Onsite detection of airborne antibiotic-resistant bacteria via Cas9 nickase-triggered amplification reactions

Abstract

Antibiotic resistance is a critical global health issue, with methicillin-resistant Staphylococcus aureus (MRSA) and vancomycin-resistant Enterococcus (VRE) being major pathogens causing pneumonia and sepsis. In this study, we introduce the Cas9 nickase-triggered amplification reaction (CN-TAR) assay-onsite, real-time detection method designed to help prevent airborne transmission of these pathogens. The assay utilizes Cas9 nickase to specifically cleave target DNA, followed by rolling circle amplification for single-step detection. To enhance filed applicability, a portable isothermal PCR device was integrated into the system.
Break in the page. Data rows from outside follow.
(* ===== verification/SessionOps.v ===== *)
(** * The session multiplexer: operations

    Every operation of [lib/session/session.go] and [lib/session/channel.go],
    in the order of use.  A computation of type [M A] runs until it returns or
    reaches a point where the Go code blocks; from there a [Thread] carries its
    continuation ([Cont]). *)

From S2P Require Import Prelude SessionConfig SessionTypes.

Abbreviation M := (ST Session).

Definition errSessionNotActive : error := Sentinel "session not active".
Definition errSessionClosed : error := Sentinel "session closed".
Definition errChannelClosed : error := Sentinel "channel closed".
Definition errChannelWriteEOF : error := Sentinel "channel write side closed".
Definition errResourceLimit : error := Sentinel "session resource limit reached".

Section ops.
Context `{ProtoSize}.

(** ** Channel objects and contexts *)

Definition dummy_channel : Channel :=
  MkChannel 0 "" channelSlotNone None channelFailed false None 0 0 0 0 0 0 ∅ ∅ ∅ [] 0 0
    None RejectAll 0 [] WkNone false.

(** Dereferencing a channel pointer. *)
Definition chan (s : Session) (id : Z) : Channel := default dummy_channel (s_store s !! id).

Lemma chan_lookup s id c : s_store s !! id = Some c → chan s id = c.
Proof. unfold chan. by intros ->. Qed.

Definition chan_get (id : Z) : M Channel := s ← st_get; mret (chan s id).
Definition chan_mod (id : Z) (f : Channel → Channel) : M unit :=
  st_modify (λ s, s <| s_store ::= alter f id |>).

(** [context.Cause(ch.ctx)]: the channel's own cause, or the session's, which
    the derived context inherits. *)
Definition ch_cause (s : Session) (c : Channel) : option error :=
  match ch_ctx c with Some e => Some e | None => s_ctx s end.

(** [ch.cancel(e)]: the first cause wins. *)
Definition chan_cancel (id : Z) (e : error) : M unit :=
  st_modify (λ s, match ch_cause s (chan s id) with
                  | Some _ => s
                  | None => s <| s_store ::= alter (λ c, c <| ch_ctx := Some e |>) id |>
                  end).

Definition session_cancel (e : error) : M unit :=
  st_modify (λ s, match s_ctx s with Some _ => s | None => s <| s_ctx := Some e |> end).

(** [signalLocked]: the generation number stands for the identity of the
    [stateCh] channel, which is closed and replaced. *)
Definition signalLocked (c : Channel) : Channel := c <| ch_stateGen ::= Z.succ |>.

(** Effects of the locked sections on the channel. *)
Definition set_state (st : channelState) (c : Channel) : Channel :=
  signalLocked (c <| ch_state := st |>).

(** [Send] takes its bytes from the peer's window; an error gives them back. *)
Definition take_window (size : Z) (c : Channel) : Channel :=
  c <| ch_remoteWindow := ch_remoteWindow c - size |>.

Definition add_window (size : Z) (c : Channel) : Channel :=
  signalLocked (c <| ch_remoteWindow := ch_remoteWindow c + size |>).

(** Data arrived: it leaves our window and waits for [Recv]. *)
Definition accept_data (size : Z) (frame : bytes) (c : Channel) : Channel :=
  signalLocked (c <| ch_localWindow := ch_localWindow c - size |>
                  <| ch_frames := ch_frames c ++ [frame] |>).

(** [Recv] consumed [size] bytes: the window grows, and once the threshold is
    reached the pending credit is announced ([window_adjust]) and cleared. *)
Definition window_pending (size : Z) (c : Channel) : Z := u32 (ch_pendingWindowBytes c + size).

Definition window_adjust (threshold size : Z) (c : Channel) : Z :=
  if threshold <=? window_pending size c then window_pending size c else 0.

Definition consume_window (threshold size : Z) (c : Channel) : Channel :=
  c <| ch_localWindow := u32 (ch_localWindow c + size) |>
    <| ch_pendingWindowBytes :=
         if threshold <=? window_pending size c then 0 else window_pending size c |>.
The CN-TAR assay was validated using synthetic nucleic acids, cultured bacteria, and airborne samples, achieving detection limits of 1.40 copies/mu L for MRSA and 1.13 copies/mu L for VRE. It demonstrated high sensitivity and rapid turnaround time. Furthermore, its performance was comparable to that of conventional reverse transcription PCR (RT-PCR), confirming its reliability for airborne antibiotic-resistant bacteria monitoring. This study presents a practical on-site detection platform, and the results highlight the CN-TAR assay as a promising tool for real-time surveillance and detection, contributing to effective infection control and public health safety.